Aprender e aprimorar

Cursos, oficinas e outras ações valorizam saberes e fazeres manuais

A relação entre o trabalho artesanal e o design é cada vez mais próxima. Considerando essa premissa, o Sesc São Paulo recebeu, em março, importantes protagonistas que investigam e atuam na cena do artesanato. Durante dez dias, unidades da capital, do interior e no litoral receberam a terceira edição do FestA! – Festival de Aprender. Entre os convidados, a designer Ana de Prado, diretora de criação do projeto Manos del Uruguay, que completa 50 anos, e segue como um dos mais importantes projetos latino-americanos que articulam design e criação artesanal, além de importantes nomes do Brasil, como Josiane Masson, diretora da ArteSol, organização sem fins lucrativos que atua há quase duas décadas na valorização e promoção do artesanato tradicional brasileiro.

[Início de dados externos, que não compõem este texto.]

Lemma demo_to_value_error v e : inside v (SerError e) → ∃ e', demo_to_value v = Err e'.
Proof.
  induction v as [v IH] using Ser_members_ind. intros [->|(m & Hm & Hi)]%inside_iff; [eauto|].
  destruct (IH m Hm Hi) as [e' He].
  destruct v; cbn in Hm; try (by apply elem_of_nil in Hm); cbn [demo_to_value];
    rewrite ?demo_seq; try (by eauto);
    try (apply list_elem_of_singleton in Hm as ->; rewrite He; by eauto);
    destruct (collect_Err demo_to_value _ _ _ Hm He) as [e'' ->]; by eauto.
Qed.

Lemma holds_null_member js j : j ∈ js → holds_null j = true → existsb holds_null js = true.
Proof. intros Hj Hn. apply existsb_exists. exists j. by rewrite <- list_elem_of_In. Qed.

Lemma demo_to_value_non_finite v j w :
  demo_to_value v = Ok j → inside v w → is_non_finite w = true → holds_null j = true.
Proof.
  intros Hv Hw Hn. revert j Hv. induction v as [v IH] using Ser_members_ind. intros j Hv.
  apply inside_iff in Hw as [->|(m & Hm & Hi)].
  { by destruct w; cbn in *; simplify_eq. }
  specialize (IH m Hm Hi).
  destruct v; cbn in Hm; try (by apply elem_of_nil in Hm); cbn [demo_to_value] in Hv;
    rewrite ?demo_seq in Hv; try done;
    try (apply list_elem_of_singleton in Hm as ->); try (by apply IH).
  1: { apply rbind_Ok in Hv as (j' & Hj & [= <-]). cbn. by rewrite (IH j'). }
  all: apply rbind_Ok in Hv as (js & Hjs%collect_Ok & [= <-]); cbn;
    apply list_elem_of_lookup in Hm as [i Hi'];
    destruct (Forall2_lookup_l _ _ _ _ _ Hjs Hi') as (j' & Hj' & Hm');
    apply (holds_null_member _ j'); [by eapply list_elem_of_lookup_2|by apply IH].
Qed.

Definition demo_serde_value : SerdeValue := {|
  to_value := demo_to_value;
  to_value_error := demo_to_value_error;
  to_value_non_finite := demo_to_value_non_finite;
|}.

(** A [Some(NaN)] in a list, and a [None]. *)
Lemma filter_values_are_faithful_witness :
  let S := demo_serde_value in
  let nan := SerSome (SerF64 NaN) in
  (∃ r1 r2, @value_list unit S [SerInt 1; nan] = VInvalid r1
            ∧ @value_members unit S [SerInt 1; nan] = VInvalid r2)
  ∧ is_none (SerNewtypeStruct [] SerNone) = true
  ∧ (JNull = JNull → is_none SerUnit = false).
Proof.
  intros S nan. split_and!.
  - apply (proj1 (@filter_values_are_faithful unit S) nan (SerF64 NaN)).
    + apply (inside_member _ (SerF64 NaN)); [by left|constructor].
    + reflexivity.
    + right. left.
  - apply (proj1 (proj2 (@filter_values_are_faithful unit S))). vm_compute. reflexivity.
  - apply (proj2 (proj2 (@filter_values_are_faithful unit S)) SerUnit JNull). vm_compute. reflexivity.
Defined.

Definition demo_condition (o : Operator) (v : ConditionValue unit) : WhereCondition unit :=
  mkCondition (lit "age") o v.

(** [age > 18 AND (age IN (..) OR age IS NULL)], with an empty nested group that
    renders nothing. *)
Lemma where_clause_means_its_filters_witness :
  let SC := sea_trees (Expr unit) in
  let J := simple_json_strings in
  let gt := demo_condition Gt (VSingle (JNumber (PosInt 18))) in
  let in_ := demo_condition In_ (VList [JNull; JBool true]) in
  let null := demo_condition IsNull VNone in
  let g := mkGroup [in_; null] [mkGroup [] [] And] Or in
  ensure_conditions_are_representable SQLite (all_conditions [gt] [g]) = Ok tt
  ∧ ∀ v, truth v (add_filters (cond_start And) [gt] [g]) = filters_truth (cond_truth v) [gt] [g].
Proof.
  intros SC J gt in_ null g. split; [vm_compute; reflexivity|].
  apply (@where_clause_means_its_filters unit SC J SQLite [gt] [g]). vm_compute. reflexivity.
Defined.
Lemma escape_literal_tokens (value rest : str) :
  literal_tokens (escape_like_literal value ++ rest)
  = (tokens ← literal_tokens rest; Some (plain value ++ tokens)).
Proof.
  induction value as [|c value IH]; [cbn; by destruct (literal_tokens rest)|].
  unfold escape_like_literal in *. rewrite bind_cons, <- app_assoc.
  destruct (c =? 33)%N eqn:E1, (c =? 37)%N eqn:E2, (c =? 95)%N eqn:E3;
    unfold LIKE_ESCAPE_CHAR in *; rewrite ?E1; cbn [orb app literal_tokens];
    rewrite ?E1, ?E2, ?E3; cbn [literal_tokens]; change ((33 =? 33)%N) with true;
    cbn iota; rewrite IH; by destruct (literal_tokens rest).
Qed.

Lemma plain_no_wildcard value : existsb snd (plain value) = false.
Proof. by induction value. Qed.

Lemma plain_chars value : (plain value).*1 = value.
Proof. induction value as [|c value IH]; [done|]. cbn. f_equal. apply IH. Qed.

Lemma length_plain value : length (plain value) = length value.
Proof. apply length_fmap. Qed.

Definition wild (b : bool) : list (char * bool) := if b then [(37%N, true)] else [].

Lemma plain_ends value :
  is_wildcard (head (plain value)) = false ∧ is_wildcard (list.last (plain value)) = false.
Proof.
  split; [by destruct value|]. unfold plain. rewrite fmap_last. by destruct (list.last value).
Qed.

(** A literal between wildcards; a lone wildcard is leading and trailing. *)
Lemma decode_plain value leading trailing :
  (value = [] → leading = trailing) →
  decode_literal (wild leading ++ plain value ++ wild trailing) = Some (value, leading, trailing).
Proof.
  intros Hv. destruct (plain_ends value) as [Hh Hl]. unfold decode_literal.
  assert (is_wildcard (head (wild leading ++ plain value ++ wild trailing)) = leading) as ->.
  { destruct leading; [done|]. cbn. destruct value; [by rewrite <- Hv|done]. }
  assert (is_wildcard (list.last (wild leading ++ plain value ++ wild trailing)) = trailing) as ->.
  { destruct trailing; cbn [wild]; [by rewrite app_assoc, last_snoc|]. rewrite app_nil_r.
    rewrite last_app. destruct (list.last (plain value)) eqn:E; [done|].
    apply last_None in E. destruct value; [|done]. by rewrite Hv. }
  replace ((length (wild leading ++ plain value ++ wild trailing) - (if trailing then 1 else 0))
             `max` (if leading then 1 else 0) - (if leading then 1 else 0)) with (length (plain value)).
  2: { rewrite !length_app. destruct leading, trailing; cbn; lia. }
  replace (drop (if leading then 1 else 0) (wild leading ++ plain value ++ wild trailing))
    with (plain value ++ wild trailing) by by destruct leading.
  by rewrite take_app_length, plain_no_wildcard, plain_chars.
Qed.

Definition token_of (token : char * bool) : PatternToken :=
  if token.2 then Any else Lit token.1.

Lemma literal_tokens_like pattern tokens :
  literal_tokens pattern = Some tokens → pattern_tokens pattern = Some (token_of <$> tokens).
Proof.
  remember (length pattern) as n eqn:Hn. assert (length pattern ≤ n) as Hle by lia. clear Hn.
  revert pattern tokens Hle. induction n as [|n IH]; intros [|ch rest] tokens Hle; cbn in *;
    try (by intros [= <-]); try lia.
  unfold LIKE_ESCAPE_CHAR. destruct (ch =? 33)%N eqn:E1.
  - destruct rest as [|next rest]; [done|]. cbn in Hle.
    destruct (literal_tokens rest) as [ts|] eqn:E; [|done]. intros [= <-].
    rewrite (IH rest ts) by (done || lia). done.
  - destruct (ch =? 95)%N eqn:E2; [done|].
    destruct (ch =? 37)%N eqn:E3; destruct (literal_tokens rest) as [ts|] eqn:E; try done;
      intros [= <-]; rewrite (IH rest ts) by (done || lia); done.
Qed.

Lemma no_wildcards (ps : list (char * bool)) :
  existsb snd ps = false → token_of <$> ps = Lit <$> ps.*1.
Proof.
  induction ps as [|[c w] ps IH]; [done|]. cbn. intros [-> H]%orb_false_iff. by rewrite IH.
Qed.

(** The tokens of a decoded pattern. *)
Lemma literal_shape tokens :
  let leading := is_wildcard (head tokens) in
  let trailing := is_wildcard (list.last tokens) in
  let start := if leading then 1 else 0 in
  let stop := (length tokens - if trailing then 1 else 0) `max` start in
  let middle := take (stop - start) (drop start tokens) in
  existsb snd middle = false →
  (token_of <$> tokens = [Any] ∧ leading = true ∧ trailing = true ∧ middle = [])
  ∨ token_of <$> tokens = (if leading then [Any] else []) ++ (Lit <$> middle.*1)
                          ++ (if trailing then [Any] else []).
Proof.
  destruct tokens as [|[c w] ts]; [by right|].
  destruct ts as [|t ts _] using rev_ind; cbn.
  { destruct w; cbn; [by left|]. by right. }
  rewrite last_cons, last_snoc, length_app. destruct t as [d w']. cbn [is_wildcard].
  destruct w; cbn.
  - replace ((S (length ts + 1) - (if w' then 1 else 0)) `max` 1 - 1)
      with (length ts + if w' then 0 else 1) by (destruct w'; lia).
    rewrite drop_0, fmap_app. destruct w'; cbn.
    + rewrite Nat.add_0_r, take_app_length. intros Hm. right. by rewrite no_wildcards.
    + change 1 with (length [(d, false)]). rewrite <- length_app, firstn_all. intros Hm. right.
      change [Lit d] with (token_of <$> [(d, false)]).
      rewrite <- fmap_app, no_wildcards by done. cbn. by rewrite app_nil_r.
  - destruct w'; cbn.
    + replace ((length ts + 1 - 0) `max` 0 - 0) with (S (length ts)) by lia. cbn.
      rewrite take_app_length. intros Hm. right. cbn. by rewrite fmap_app, no_wildcards.
    + replace (length ts + 1) with (length (ts ++ [(d, false)])) by (rewrite length_app; done).
      rewrite firstn_all. intros Hm. right. rewrite no_wildcards by done.
      by rewrite app_nil_r.
Qed.

(** C21: decoding an escaped pattern for SQLite never changes what it matches: where
    [sqlite_literal_pattern] gives a literal, and whether text may precede and
    follow it, the pattern is one that [LIKE .. ESCAPE '!'] accepts, and it matches
    exactly the texts in which the literal, its characters compared in any way the
    backend compares them, is preceded and followed as told. *)
Theorem sqlite_literal_pattern_is_like pattern literal leading trailing :
  sqlite_literal_pattern pattern = Some (literal, leading, trailing) →
  ∃ tokens, pattern_tokens pattern = Some tokens
    ∧ ∀ same text, like same tokens text = true ↔
                   literal_matches same literal leading trailing text.
Proof.
  unfold sqlite_literal_pattern. destruct (literal_tokens pattern) as [tokens|] eqn:Et; [|done].
  cbn. unfold decode_literal. destruct (existsb snd _) eqn:E; [done|]. intros [= <- <- <-].
  exists (token_of <$> tokens). split; [by apply literal_tokens_like|]. intros same text.
  destruct (literal_shape tokens E) as [(-> & -> & -> & ->)| ->]; [|apply like_shape].
  unfold literal_matches. rewrite like_any. cbn. split.
  - intros (a & b & -> & _). exists a, [], b. split_and!; [done|constructor|done|done].
  - intros (a & m & b & -> & _). exists (a ++ m ++ b), []. by rewrite app_nil_r.
Qed.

Da mesma forma, na programação anual do Sesc, cursos e oficinas de desenvolvimento artístico em artes visuais são oferecidos regularmente nas unidades a fim de “promover a experimentação artística tanto para aqueles que estão tendo um contato inicial com determinada técnica ou linguagem, quanto para aqueles que estão buscando um aprofundamento”, destaca Renata Figueiró, assistente para a área de cursos e oficinas da Gerência de Artes Visuais e Tecnologia.

“Ao estimular a prática de atividades manuais, conhecemos algumas das possibilidades desencadeadas por esta ação, como a ampliação do repertório de experiências sensíveis dos participantes, o favorecimento do convívio e da coletividade, o resgate de práticas tradicionais em correlação ao contemporâneo e a valorização de diferentes formas de fazer, pensar, agir e construir coisas”, complementa.

 

Neste mês, estão abertas ao público as inscrições para as Oficinas de Criatividade do Sesc Pompeia. Confira alguns destaques:

SESC POMPEIA

Cerâmica Orgânica

A partir de 9/4, às terças-feira

Neste curso, a ceramista Ivone Shirahata, que foi aprendiz do Mestre Lelé, ensina técnicas de modelagem manual para a confecção de objetos cerâmicos de alta temperatura inspirados na natureza, por meio do processo de observação e estudo de formas orgânicas. O programa também ensina a reciclar e reaproveitar argila, bem como a utilizar esmaltes feitos com cinzas de folhas e galhos.

Desenho e Xilogravura

A partir de 18/4, às quintas-feiras

Com o artista plástico e educador Augusto Sampaio, os primeiros cinco encontros serão destinados à experimentação de ferramentas, de suportes e de procedimentos para a elaboração de desenhos a partir da observação. Nos demais encontros, serão realizadas experimentações de gravação em relevo em diferentes superfícies (madeira maciça, pranchas de compensado, MDF e linóleo) e, na sequência, as matrizes serão impressas em papel.

Joalheria Experimental

A partir de 10/4, às quartas-feiras

Ministrado pela arquiteta e artesã Miriam Pappalardo, o curso se vale de diferentes procedimentos, técnicas e materiais, além de apresentar trabalhos de artistas joalheiros de diferentes partes do mundo. Um dos objetivos é estimular uma atitude investigativa e experimental nos alunos, para que busquem o desenvolvimento de uma linguagem pessoal.

Projetos Experimentais em Arte Têxtil

A partir de 12/4, às sextas-feiras

Ministrado pela tricoteira Cristiane Bertoluci, mestre em Têxtil e Moda pela Universidade de São Paulo (USP), e pela artista têxtil Sarah Lopes, o curso explora o fio e as técnicas têxteis por meio da experimentação para a criação de projetos artísticos, como obras de arte, trabalhos em série, instalações e intervenções urbanas.

Em aulas teóricas e práticas, serão ensinados e aprofundados conhecimentos nas técnicas manuais do tricô, crochê, bordado, tear e macramê, visando ao desenvolvimento de um trabalho têxtil autoral.